Amaarae songs have the icy glamor of luxurious images, however not one of the stillness. Guided by her fluid coos, the Ghanaian American singer’s stressed Afropop continually flows and bubbles, liquid and frothy as seafoam. On final 12 months’s globetrotting Fountain Child, she performed a Dionysian priestess, extolling the wonders of pussy and premium items over beats that bridged Accra, Virginia Seaside, and Hokkaido. A line from “Angels in Tibet” captures her fixed pairing of opulence and exertion: “Diamonds hit the sweat.” In Amaarae’s music, even the jewels get moist.
The follow-up EP, roses are crimson, tears are blue — A Fountain Child Prolonged Play, is simply as soaked and opulent, although the temper is extra subdued. The lyrics aren’t as manic; the songs don’t erupt into mall punk and dream pop; and the samples aren’t as eclectic, however an Amaarae after-party remains to be a romp. She continues to twist her lithe voice into sensuous and alien shapes, her indelible coolness at all times stemming from her boundless sense of play. For her, flexing is a love language.
The wealthy manufacturing, sourced from core collaborators like KZ Didit and Kyu Steed, blends alté, highlife, R&B, and home. The songs are svelte, however at all times textured, the ethereal melodies and swinging polyrhythms layered with strings, horns, and synths. If Fountain Child was a flying circus, roses is a homecoming parade, grounded however no much less colourful. The wistful “wished” works a slinky vocal pattern, breathy harmonies, and pattering drums into a delicate groove. “I’ll be wished,” Amaarae and OVO signee Naomi Sharon sing with resolve. The affirmation is weak and cocky, match to be chanted alone or whispered to a rival.

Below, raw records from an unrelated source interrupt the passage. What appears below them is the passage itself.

Lemma set_found x v : set_call i s b is_block l (Some x) r -> xi_value i = Some v ->
  need (Some x) k v <= room b first (l ++ x :: r) ->
  exists b', change_entry env b i s is_block (zlen b - vsum (l ++ x :: r)) (first + tot (l ++ x :: r)) (vpad x) (pad4 (value_len v)) = Ok (0, b') /\
    entry_done first b l r k (xi_value i) b'.
Proof.
  intros C Hv Hneed. destruct (call_found x C) as (R & Hk & Hnd & Hnk & Hx). pose proof C as [_ Hh [Hnf _] Hin _ Hvo Hfb].
  destruct (take_out b first l x r R) as (b1 & l1 & r1 & x1 & E & N1 & V1 & Pl & Pr & Tl & Tr & Sl & Sr & Kx & Hi & O1).
  unfold change_entry. rewrite Hnf, Hh. cbn [negb andb]. rewrite E, Hv. cbn [mbind outcome_bind]. rewrite Hv in Hvo. destruct Hvo as [Hvo _].
  assert (vsum (l ++ x :: r) = vpad x + vsum (l ++ r)) as Es by (rewrite !vsum_app; cbn [vsum]; lia). pose proof (vpad_nonneg x Hx).
  assert (vsum (l1 ++ r1) = vsum (l ++ r)) as Esr by (by rewrite !vsum_app, Sl, Sr).
  pose proof (names_here _ _ _ _ _ N1) as H1. destruct (here_reset _ _ _ H1 Hi) as [H2 O2]. rewrite <- Tl. set (b2 := reset_value _ _) in *.
  pose proof (on_len _ _ _ _ O1) as L1. pose proof (on_len _ _ _ _ O2) as L2. pose proof (no_ents _ _ _ N1) as Hall. apply Forall_app in Hall as [Hl1 [Hx1 Hr1]%Forall_cons].
  assert (names_ok b2 first (l1 ++ no_value x1 :: r1)) as N2 by (eapply names_update; [exact N1|exact O2|done|done|by destruct Hx1; split; cbn; try done; lia]).
  assert (tot (l1 ++ no_value x1 :: r1) = tot (l ++ x :: r)) as Et by (rewrite !tot_app; cbn [tot]; rewrite Tl, Tr; unfold xlen; cbn [x_name no_value]; by injection Kx as _ ->).
  unfold need in Hneed. unfold room in Hneed.
  destruct (store_value env i v b2 first l1 (no_value x1) r1 is_block) as (b3 & xs' & E3 & P3 & Ep & K3); try done.
  { by rewrite L2, L1, Esr. }
  { rewrite Et, L2, L1, Esr. lia. }
  rewrite L2, L1, Esr in E3. rewrite E3. exists b3. split; [done|]. apply (done_intro b3 xs'); [done| | |done|done].
  - eapply kept_trans; [eapply only_kept; [exact O1|done]|]. eapply kept_trans; [eapply only_kept; [exact O2|]|exact K3]. pose proof (tot_nonneg l1); lia.
  - rewrite Ep. assert (key (no_value x1) = k) as -> by (by rewrite <- Hk, <- Kx). rewrite <- Pl, <- Pr.
    assert (forall y, y ∈ l1 ++ r1 -> val b2 y = val b1 y) as Hval.
    { intros y Hy. eapply (val_same _ _ b1 b2); [exact V1|exact Hy| |].
      - apply elem_of_app in Hy. rewrite Forall_forall in Hl1, Hr1. destruct Hy; auto.
      - intros o n Ho Hn. pose proof (tot_nonneg r1). pose proof (xlen_bounds x1). pose proof (no_first _ _ _ N1). rewrite tot_app in Et. cbn [tot] in Et.
        change (xlen (no_value x1)) with (xlen x1) in Et. pose proof (pad4_bounds (value_len v) (proj1 Hvo)). pose proof (tot_nonneg l1). apply (on_same _ _ _ _ O2); lia. }
    f_equal; [|f_equal]; apply pairs_same; intros y Hy; apply Hval, elem_of_app; auto.
Qed.

Lemma set_new v : set_call i s b is_block l None r -> xi_value i = Some v -> need None k v <= room b first (l ++ r) ->
  exists b', change_entry env b i s is_block (zlen b - vsum (l ++ r)) (first + tot (l ++ r)) 0 (pad4 (value_len v)) = Ok (0, b') /\
    entry_done first b l r k (xi_value i) b'.
Proof.
  intros [R Hh (Hnf & _ & Hnk) Hin Hname Hvo Hfb] Hv Hneed. change (l ++ option_list None ++ r) with (l ++ r) in R. pose proof R as [N V Hr Hnd].
  unfold change_entry. rewrite Hnf, Hh, Hv. cbn [negb andb mbind outcome_bind]. rewrite Hv in Hvo. destruct Hvo as [Hvo _].
  unfold need, room in *. cbn [fst snd] in Hneed. pose proof (pad4_bounds (value_len v) (proj1 Hvo)). pose proof (no_ents _ _ _ N) as Hall. pose proof (vsum_nonneg _ Hall).
  destruct (insert_name_spec b first l r (xi_name_index i) (xi_name i)) as [N2 O2]; [done..|lia|]. set (b2 := insert_name _ _ _ _ _) in *. pose proof (on_len _ _ _ _ O2) as L2.
  assert (tot (l ++ new_ent (xi_name_index i) (xi_name i) :: r) = tot (l ++ r) + xlen (new_ent (xi_name_index i) (xi_name i))) as Et by (rewrite !tot_app; cbn [tot]; lia).
  destruct (store_value env i v b2 first l (new_ent (xi_name_index i) (xi_name i)) r is_block) as (b3 & xs' & E3 & P3 & Ep & K3); try done.
  { by rewrite L2. }
  { rewrite Et, L2. lia. }
  rewrite L2 in E3. rewrite E3. exists b3. split; [done|]. apply (done_intro b3 xs'); [done| | |done|done].
  - eapply kept_trans; [eapply only_kept; [exact O2|]|exact K3]. pose proof (tot_nonneg l); lia.
  - rewrite Ep. change (key (new_ent (xi_name_index i) (xi_name i))) with k.
    assert (forall y, y ∈ l ++ r -> val b2 y = val b y) as Hval.
    { intros y Hy. rewrite Forall_forall in Hall. eapply (val_same _ _ b b2); [exact V|exact Hy|by apply Hall|].
      intros o n Ho Hn. pose proof (no_first _ _ _ N). pose proof (tot_nonneg (l ++ r)). apply (on_same _ _ _ _ O2); lia. }
    f_equal; [|f_equal]; apply pairs_same; intros y Hy; apply Hval, elem_of_app; auto.
Qed.

(** ** The whole operation *)

Lemma sizes x : set_call i s b is_block l x r ->
  (if negb (s_not_found s) && (e_value_inum b (s_here s) =? 0) then EXT4_XATTR_SIZE 32 (e_value_size b (s_here s)) else 0) = from_option vpad 0 x.
Proof.
  intros C. destruct x as [x|]; [|destruct C as [_ _ [-> _] _ _ _ _]; done]. destruct (found_inum x C) as [-> ->]. destruct (call_found x C) as (_ & _ & _ & _ & Hx).
  destruct C as [_ _ [-> _] _ _ _ _]. cbn [negb andb Z.eqb from_option]. pose proof (eo_size _ Hx). apply SIZE_pad; lia.
Qed.

(** Whether the call is refused. *)
Definition refused (x : option xent) : bool :=
  match xi_value i with
  | Some v => (room b first (l ++ option_list x ++ r) <? need x k v) || reserved env b (l ++ option_list x ++ r) x v is_block
  | None => false
  end.

Lemma no_space_spec x v : set_call i s b is_block l x r -> xi_value i = Some v ->
  negb (pad4 (value_len v) =? 0) && (pad4 (value_len v) =? from_option vpad 0 x) = false ->
  no_space env i s is_block (zlen b - vsum (l ++ option_list x ++ r)) (first + tot (l ++ option_list x ++ r)) (from_option vpad 0 x) (pad4 (value_len v)) = refused x.
Proof.
  intros C Hv Hfast. pose proof C as [R _ _ _ Hname Hvo _]. pose proof R as [N _ Hr _]. unfold no_space, refused, reserved. rewrite Hv in *. destruct Hvo as [[Hv0 _] Hmax].
  pose proof (pad4_bounds _ Hv0) as Hp. change EXT4_XATTR_SIZE_MAX with 16777216 in Hmax. pose proof (no_small _ _ _ N). pose proof (no_first _ _ _ N). pose proof (tot_nonneg (l ++ option_list x ++ r)).
  pose proof (vsum_nonneg _ (no_ents _ _ _ N)) as Hvs. unfold room in *. rewrite LEN_pad. set (xs := l ++ option_list x ++ r) in *.
  assert (0 <= from_option vpad 0 x <= vsum xs) as Hold.
  { pose proof (no_ents _ _ _ N) as Hall. subst xs. destruct x as [x|]; cbn [from_option] in *; [|lia]. change (option_list (Some x) ++ r) with (x :: r) in *. apply Forall_app in Hall as [Hl [Hx Hr']%Forall_cons].
    rewrite vsum_app. cbn [vsum app]. pose proof (vsum_nonneg _ Hl). pose proof (vsum_nonneg _ Hr'). pose proof (vpad_nonneg _ Hx). lia. }
  assert (pad4 (value_len v) = 0 <-> value_len v = 0) as Hz by (split; [lia|intros ->; done]).
  pose proof (pad4_bounds _ (zlen_nonneg (xi_name i))) as Hpn. pose proof (eo_name_len _ Hname) as Hnl. cbn [x_name new_ent] in Hnl.
  assert (u64 (zlen b - vsum xs - (first + tot xs) - 4) = zlen b - first - (tot xs + 4) - vsum xs) as -> by (rewrite u64_small; lia).
  assert (u64 (16 + pad4 (zlen (xi_name i)) + pad4 (value_len v)) = 16 + pad4 (zlen (xi_name i)) + pad4 (value_len v)) as -> by (apply u64_small; lia).
  assert ((if s_not_found s then zlen b - first - (tot xs + 4) - vsum xs else u64 (zlen b - first - (tot xs + 4) - vsum xs + (16 + pad4 (zlen (xi_name i))) + from_option vpad 0 x)) <?
          16 + pad4 (zlen (xi_name i)) + pad4 (value_len v) = (zlen b - first - (tot xs + 4) - vsum xs <? need x k v)) as ->.
  { destruct C as [_ _ Hnf _ _ _ _]. unfold need. destruct x as [x|]; cbn [from_option] in *; destruct Hnf as [-> _]; [rewrite u64_small by lia|].
    - destruct (Z.ltb_spec (zlen b - first - (tot xs + 4) - vsum xs) (pad4 (value_len v) - vpad x)); case_bools; lia.
    - done. }
  destruct (Z.ltb_spec (zlen b - first - (tot xs + 4) - vsum xs) (need x k v)) as [Hlt|Hge]; [done|]. cbn [orb].
  assert (u64 (zlen b - vsum xs + from_option vpad 0 x - pad4 (value_len v)) = zlen b - vsum xs + from_option vpad 0 x - pad4 (value_len v)) as ->.
  { apply u64_small. unfold need in Hge. destruct x as [x|]; cbn [from_option] in *; unfold xlen in *; cbn [x_name new_ent fst snd] in *; lia. }
  destruct (Z.eqb_spec (pad4 (value_len v)) 0) as [E0|E0], (Z.eqb_spec (value_len v) 0) as [E1|E1]; try lia; cbn [negb andb] in *.
  rewrite Hfast. by destruct (en_ea_inode env), is_block.
Qed.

Amaarae’s longtime admiration of Younger Thug is apparent on this document. She raps in double-time on “jehovah witness,” her verses often erupting into giddy ad-libs and yelps. On the triumphant “this!” her slippery melodies burst into squeals of enjoyment. “Thirty carat diamonds on my wrist/And I’m a vigilante/No match shut my case,” she shrieks, her pitch and lyrics channeling the incarcerated rapper. She’s not as chaotic or expressive as Thug, however she shares his conviction that perpetual movement is the final word freedom.

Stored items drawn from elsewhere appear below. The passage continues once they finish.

(* ===== verification/XattrShare.v ===== *)
(** Proofs on attribute blocks and their users: writes to the header, comparison of
    blocks, release, and a change of the block of one inode, which keeps the
    attributes of the others that share it. *)

From Stdlib Require Import Sorting.Sorted.
From S2P Require Import Prelude Pages Friend Log Xattr Bytes XattrLayout XattrStore XattrEntry XattrSetEntry.

(** ** Reading the entries *)

Lemma entries_spec fuel b o xs : names_ok b o xs -> (length xs < fuel)%nat -> entries fuel b o = xs.
Proof.
  revert fuel o. induction xs as [|x xs IH]; intros [|k] o N Hk; cbn [length] in Hk; try lia; cbn [entries].
  - by rewrite (names_last _ _ N).
  - destruct (names_head _ _ _ _ N) as (-> & -> & -> & _). f_equal. apply IH; [by apply names_tail|lia].
Qed.

Lemma map_of_region b first xs : region b first xs -> map_of b first = attrs b xs.
Proof. intros R. unfold map_of. by rewrite (entries_spec _ _ _ xs) by apply R || apply (names_fuel _ first), R. Qed.

(** ** Writes to the header *)

Lemma header_region lo hi b b' ys : only lo hi b b' -> hi <= BFIRST -> region b BFIRST ys -> region b' BFIRST ys /\ pairs b' ys = pairs b ys.
Proof.
  intros O Hh [N V Hr Hk]. pose proof (on_len _ _ _ _ O) as Hz. unfold room in Hr. pose proof (tot_nonneg ys). unfold BFIRST, sizeof_header in *. split.
  - split; [eapply names_only; [exact O|lia|done]|by rewrite Hz|unfold room; by rewrite Hz|done].
  - apply pairs_same. intros x Hx. pose proof (no_ents _ _ _ N) as Hok. rewrite Forall_forall in Hok. eapply val_same; [exact V|done|by apply Hok|].
    intros o n Ho Hn. apply (on_same _ _ _ _ O); lia.
Qed.

Lemma kept_rd first b b' o n : kept first b b' -> 0 <= o -> 0 <= n -> o + n <= first -> o + n <= 12 \/ 16 <= o -> rd b' o n = rd b o n.
Proof. intros [_ K] ????. apply rd_slice. by apply K. Qed.

(** Contents stay sound where only the count, the hash or the checksum change. *)
Lemma contents_only env lo hi b b' ys : only lo hi b b' -> 4 <= lo -> hi <= 8 \/ 12 <= lo /\ hi <= BFIRST -> contents_ok env b ys ->
  contents_ok env b' ys /\ pairs b' ys = pairs b ys.
Proof.
  intros O Hlo Hhi [Hs R Hso Hm Hb]. unfold BFIRST, sizeof_header in Hhi. destruct (header_region _ _ _ _ _ O ltac:(unfold BFIRST, sizeof_header; lia) R) as [R' E].
  split; [|done]. split; [by rewrite (on_len _ _ _ _ O)|done|done|..].
  - unfold h_magic in *. by rewrite (only_rd _ _ _ _ _ _ O) by lia.
  - unfold h_blocks in *. rewrite (only_rd _ _ _ _ _ _ O); [done|lia..].
Qed.

Lemma contents_len env b ys : contents_ok env b ys -> BFIRST + 4 <= zlen b.
Proof. intros [_ [N _ _ _] _ _ _]. pose proof (no_fits _ _ _ N). pose proof (tot_nonneg ys). lia. Qed.

Lemma count_only b n : BFIRST + 4 <= zlen b -> only 4 8 b (set_h_refcount b n).
Proof. unfold BFIRST, sizeof_header. intros. change 8 with (4 + 4). apply only_wr; lia. Qed.

Lemma count_set b n : BFIRST + 4 <= zlen b -> 0 <= n < 2 ^ 32 -> h_refcount (set_h_refcount b n) = n.
Proof. unfold BFIRST, sizeof_header. intros. apply rd_wr; lia. Qed.

Lemma csum_only env blk b : BFIRST + 4 <= zlen b -> only 16 20 b (csum_set env blk b).
Proof.
  unfold BFIRST, sizeof_header. intros. unfold csum_set, ext4_xattr_block_csum_set. case_match; [|apply only_refl].
  change 20 with (16 + 4) at 1. apply only_wr; lia.
Qed.

(** A checksum that was set verifies: it does not cover itself. *)
Lemma csum_verify env blk b : BFIRST + 4 <= zlen b -> ext4_xattr_block_csum_verify (ext4_chksum env) (xe_sb env) blk (csum_set env blk b) = true.
Proof.
  intros Hl. pose proof (csum_only env blk b Hl) as O. pose proof (on_len _ _ _ _ O) as Hz. unfold BFIRST, sizeof_header in Hl. revert O Hz.
  unfold csum_set, ext4_xattr_block_csum_verify, ext4_xattr_block_csum_set. destruct (has_metadata_csum (xe_sb env)); [|done]. intros O Hz. cbn [negb orb].
  apply Z.eqb_eq. unfold h_checksum. rewrite rd_wr; [|lia..|apply wrap_bound; lia].
  unfold ext4_xattr_block_csum at 1 2. rewrite Hz, !(on_same _ _ _ _ O) by lia. done.
Qed.

(** A block with its count and checksum set. *)
Lemma block_ok_set env blk b ys n : contents_ok env b ys -> 1 <= n <= EXT4_XATTR_REFCOUNT_MAX ->
  block_ok env blk (csum_set env blk (set_h_refcount b n)) ys n /\ pairs (csum_set env blk (set_h_refcount b n)) ys = pairs b ys.
Proof.
  intros C Hn. pose proof (contents_len _ _ _ C) as Hl. pose proof (count_only b n Hl) as O1. pose proof (on_len _ _ _ _ O1) as L1.
  pose proof (csum_only env blk (set_h_refcount b n) ltac:(lia)) as O2. unfold BFIRST, sizeof_header in Hl.
  destruct (contents_only env _ _ _ _ ys O1) as [C1 E1]; [lia|lia|done|]. destruct (contents_only env _ _ _ _ ys O2) as [C2 E2]; [lia|unfold BFIRST, sizeof_header; lia|done|].
  split; [|congruence]. unfold EXT4_XATTR_REFCOUNT_MAX in Hn. split; [done| |done|apply csum_verify; unfold BFIRST, sizeof_header; lia].
  unfold h_refcount. rewrite (only_rd _ _ _ _ _ _ O2) by lia. apply rd_wr; lia.
Qed.

Lemma block_ok_csum env blk b ys n : contents_ok env b ys -> h_refcount b = n -> 1 <= n <= EXT4_XATTR_REFCOUNT_MAX ->
  block_ok env blk (csum_set env blk b) ys n /\ pairs (csum_set env blk b) ys = pairs b ys.
Proof.
  intros C Hc Hn. pose proof (contents_len _ _ _ C) as Hl. pose proof (csum_only env blk b Hl) as O.
  destruct (contents_only env _ _ _ _ ys O) as [C' E]; [lia|unfold BFIRST, sizeof_header; lia|done|]. split; [|done].
  split; [done| |done|by apply csum_verify]. unfold h_refcount in *. by rewrite (only_rd _ _ _ _ _ _ O) by lia.
Qed.

(** ** Comparison *)

Lemma memcmp_slice b1 b2 o1 o2 n : 0 <= o1 -> 0 <= o2 -> 0 <= n -> o1 + n <= zlen b1 -> o2 + n <= zlen b2 ->
  memcmp (slice b1 o1 n) (slice b2 o2 n) = 0 -> slice b1 o1 n = slice b2 o2 n.
Proof.
  intros. apply memcmp_0; [|done]. pose proof (zlen_slice b1 o1 n) as Z1. pose proof (zlen_slice b2 o2 n) as Z2. unfold zlen in *. lia.
Qed.

Lemma val_in_buffer b first xs x : region b first xs -> x ∈ xs -> live x = true -> 0 <= x_offs x /\ x_offs x + x_size x <= zlen b.
Proof.
  intros [N V _ _] Hx El. destruct (vals_ok_bounds _ _ _ _ V Hx El). pose proof (no_ents _ _ _ N) as Hok. rewrite Forall_forall in Hok.
  destruct (vpad_live x (Hok x Hx) El). pose proof (eo_offs _ (Hok x Hx)). lia.
Qed.

Lemma cmp_loop_spec fuel b1 b2 o1 o2 xs ys : names_ok b1 o1 xs -> names_ok b2 o2 ys -> (length xs < fuel)%nat ->
  (forall x, x ∈ xs -> live x = true -> 0 <= x_offs x /\ x_offs x + x_size x <= zlen b1) ->
  (forall y, y ∈ ys -> live y = true -> 0 <= x_offs y /\ x_offs y + x_size y <= zlen b2) ->
  exists r, cmp_loop fuel b1 b2 o1 o2 = Ok r /\ (r = 0 -> pairs b1 xs = pairs b2 ys).
Proof.
  revert fuel o1 o2 ys. induction xs as [|x xs IH]; intros [|k] o1 o2 ys N1 N2 Hk Hv1 Hv2; cbn [length] in Hk; try lia; cbn [cmp_loop].
  - rewrite (names_last _ _ N1). destruct ys as [|y ys]; [rewrite (names_last _ _ N2); by exists 0|].
    destruct (names_head _ _ _ _ N2) as (-> & _). by exists 1.
  - destruct (names_head _ _ _ _ N1) as (-> & -> & Ex & _ & Hx). destruct ys as [|y ys]; [rewrite (names_last _ _ N2); by exists 1|].
    destruct (names_head _ _ _ _ N2) as (-> & -> & Ey & _ & Hy). destruct (no_seg _ _ _ N1) as [[_ Lx] _]. destruct (no_seg _ _ _ N2) as [[_ Ly] _].
    change (e_hash b1 o1) with (x_hash (ent b1 o1)). change (e_name_index b1 o1) with (x_index (ent b1 o1)). change (e_value_size b1 o1) with (x_size (ent b1 o1)).
    change (e_value_inum b1 o1) with (x_inum (ent b1 o1)). change (e_name b1 o1) with (x_name (ent b1 o1)). change (e_value_offs b1 o1) with (x_offs (ent b1 o1)).
    change (e_hash b2 o2) with (x_hash (ent b2 o2)). change (e_name_index b2 o2) with (x_index (ent b2 o2)). change (e_value_size b2 o2) with (x_size (ent b2 o2)).
    change (e_value_inum b2 o2) with (x_inum (ent b2 o2)). change (e_name b2 o2) with (x_name (ent b2 o2)). change (e_value_offs b2 o2) with (x_offs (ent b2 o2)).
    rewrite Lx, Ly, Ex, Ey. destruct (_ || _) eqn:E1; [by exists 1|]. repeat (apply orb_false_iff in E1 as [E1 ?]).
    repeat match goal with H : negb _ = false |- _ => apply negb_false_iff, Z.eqb_eq in H end.
    assert (x_name x = x_name y) as En by (apply memcmp_0; [unfold zlen in *; lia|done]).
    rewrite (eo_inum _ Hx). cbn [Z.eqb andb]. destruct (memcmp (slice b1 _ _) _ =? 0) eqn:E2; [|by exists 1]. cbn [negb].
    destruct (IH k (o1 + xlen x) (o2 + xlen y) ys) as (r & -> & Hr); [by apply names_tail|by apply names_tail|lia|intros z Hz; apply Hv1; by right|intros z Hz; apply Hv2; by right|].
    exists r. split; [done|]. intros E0. specialize (Hr E0). unfold pairs in *. rewrite !fmap_cons, Hr. do 2 f_equal.
    + unfold key. congruence.
    + unfold val. replace (x_size y) with (x_size x) by done. destruct (live x) eqn:El; [|unfold live in El; apply negb_false_iff, Z.eqb_eq in El; by rewrite El].
      assert (live y = true) as Ely by (unfold live in *; congruence). destruct (Hv1 x) as [? ?]; [left|done|]. destruct (Hv2 y) as [? ?]; [left|done|].
      pose proof (eo_size _ Hx). apply memcmp_slice; [lia..|]. by apply Z.eqb_eq.
Qed.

After all, generally even unbothered playgirls get performed. Beneath the splendor and swagger of those songs runs an undercurrent of longing. “Sweetie, darling/Darling, sweetie/Choose up/The telephone/And name me if you miss me,” she pleads on the sun-drenched “sweeeet,” like a ghosted lover leaving a voicemail. Pet names and a chippy supply belie her anxious pining. On “diamonds,” a moist dance minimize, gleaming gem stones supply little comfort as a relationship falls aside. “Who’s that you just been calling, texting/Shawty, finessing/To like me is a blessing/Guess I by no means be taught my lesson,” she sings with resignation.
Heartbreak, pleasure, and self-assurance converge on spotlight and express Jeffery Williams ode “THUG (Really Humble Beneath God),” which takes its title from a second within the ongoing and surreal YSL trial. The ballad is likely one of the most minimalistic in Amaarae’s catalog; it opens with a sampled prayer for blessings, then builds slowly towards catharsis. She sounds nervous the primary time she sings the refrain. “I don’t fold beneath strain/I don’t fall beneath ache/Tomorrow could be higher/However I’m wanting ahead at present,” she murmurs right into a void of plangent piano and strings. However because the devices develop bolder and the drums rush in, her voice lifts, and the hook turns exultant, as if she’s breached after a deep dive.
The pop experimentalist is at all times in pursuit of aid in her songs—via intercourse, via expression, via movement. However right here, confidence alone doesn’t assure it, a twist that provides new stress to her bustling music. Amaarae sticks to her signature carefree debauchery for many of roses, however she stays a shapeshifter.